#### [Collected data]
▼

(** ** Histories *)

(** What an application, its pump, the network and the clock do to a client none of whose
    statements and sends fails. A new connection is made while every record a wire
    subscription stands on is wanted; an attach that ends in an error loses its
    connection. *)
Inductive live_step (s : State) : State -> Prop :=
  | ls_watch sql binds grace : binds_ok binds -> 0 <= grace -> room sql s ->
      live_step s (register_watch sql binds grace s).2
  | ls_watch_value sql binds shape : binds_ok binds -> room sql s ->
      live_step s (watch_value sql binds shape s).2
  | ls_watch_groups sql binds shape : binds_ok binds -> room sql s ->
      live_step s (watch_groups sql binds shape s).2
  | ls_watch_rows sql binds : binds_ok binds -> room sql s ->
      live_step s (watch_rows sql binds s).2
  | ls_pin name sql grace : 0 <= grace -> next_wire s < u64_max -> live_step s (pin name sql grace s).2
  | ls_unpin name : live_step s (unpin name s).2
  | ls_drop sub_id : live_step s (drop_handle sub_id s)
  | ls_drain : live_step s (drain_dropped s).2
  | ls_attach : all_wanted s -> (attach s).1 = Ok tt -> live_step s (attach s).2
  | ls_attach_lost : all_wanted s -> live_step s (disconnect (attach s).2)
  | ls_disconnect : live_step s (disconnect s)
  | ls_restart : openable (conn s) -> live_step s (restart (conn s) (local_tables s))
  | ls_frame cap sub_id frame : frame_ok frame ->
      live_step s (on_conn (rest_aggregate cap sub_id frame) s).2
  | ls_clear sub_id : live_step s (on_conn (clear_aggregate_resting sub_id) s).2
  | ls_clock now : clock_ok now -> live_step s (set_conn (set_clock now (conn s)) s)
  | ls_replica c : same_core (conn s) c -> live_step s (set_conn c s).

Lemma live_step_in_step s s' : in_step s -> live_step s s' -> in_step s'.
Proof.
  intros Hs []; [by apply register_watch_step|by apply watch_value_step|by apply watch_groups_step|by apply watch_rows_step
    |by apply pin_step|by apply unpin_step|by destruct Hs|by apply drained_in_step
    | | |by apply disconnect_step|by apply restart_in_step|by apply rest_aggregate_step|by apply clear_aggregate_step
    | |by apply in_step_core].
  - destruct (attach_step s Hs) as [_ Ha]; [done|]. by apply Ha.
  - destruct (attach_step s Hs) as [Ha _]; [done|]. apply disconnect_step in Ha. exact Ha.
  - by destruct Hs.
Qed.

End Served.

▲

Would you restate the records word for word?

(** ** Histories *)

(** What an application, its pump, the network and the clock do to a client none of whose
    statements and sends fails. A new connection is made while every record a wire
    subscription stands on is wanted; an attach that ends in an error loses its
    connection. *)
Inductive live_step (s : State) : State -> Prop :=
  | ls_watch sql binds grace : binds_ok binds -> 0 <= grace -> room sql s ->
      live_step s (register_watch sql binds grace s).2
  | ls_watch_value sql binds shape : binds_ok binds -> room sql s ->
      live_step s (watch_value sql binds shape s).2
  | ls_watch_groups sql binds shape : binds_ok binds -> room sql s ->
      live_step s (watch_groups sql binds shape s).2
  | ls_watch_rows sql binds : binds_ok binds -> room sql s ->
      live_step s (watch_rows sql binds s).2
  | ls_pin name sql grace : 0 <= grace -> next_wire s < u64_max -> live_step s (pin name sql grace s).2
  | ls_unpin name : live_step s (unpin name s).2
  | ls_drop sub_id : live_step s (drop_handle sub_id s)
  | ls_drain : live_step s (drain_dropped s).2
  | ls_attach : all_wanted s -> (attach s).1 = Ok tt -> live_step s (attach s).2
  | ls_attach_lost : all_wanted s -> live_step s (disconnect (attach s).2)
  | ls_disconnect : live_step s (disconnect s)
  | ls_restart : openable (conn s) -> live_step s (restart (conn s) (local_tables s))
  | ls_frame cap sub_id frame : frame_ok frame ->
      live_step s (on_conn (rest_aggregate cap sub_id frame) s).2
  | ls_clear sub_id : live_step s (on_conn (clear_aggregate_resting sub_id) s).2
  | ls_clock now : clock_ok now -> live_step s (set_conn (set_clock now (conn s)) s)
  | ls_replica c : same_core (conn s) c -> live_step s (set_conn c s).

Lemma live_step_in_step s s' : in_step s -> live_step s s' -> in_step s'.
Proof.
  intros Hs []; [by apply register_watch_step|by apply watch_value_step|by apply watch_groups_step|by apply watch_rows_step
    |by apply pin_step|by apply unpin_step|by destruct Hs|by apply drained_in_step
    | | |by apply disconnect_step|by apply restart_in_step|by apply rest_aggregate_step|by apply clear_aggregate_step
    | |by apply in_step_core].
  - destruct (attach_step s Hs) as [_ Ha]; [done|]. by apply Ha.
  - destruct (attach_step s Hs) as [Ha _]; [done|]. apply disconnect_step in Ha. exact Ha.
  - by destruct Hs.
Qed.

End Served.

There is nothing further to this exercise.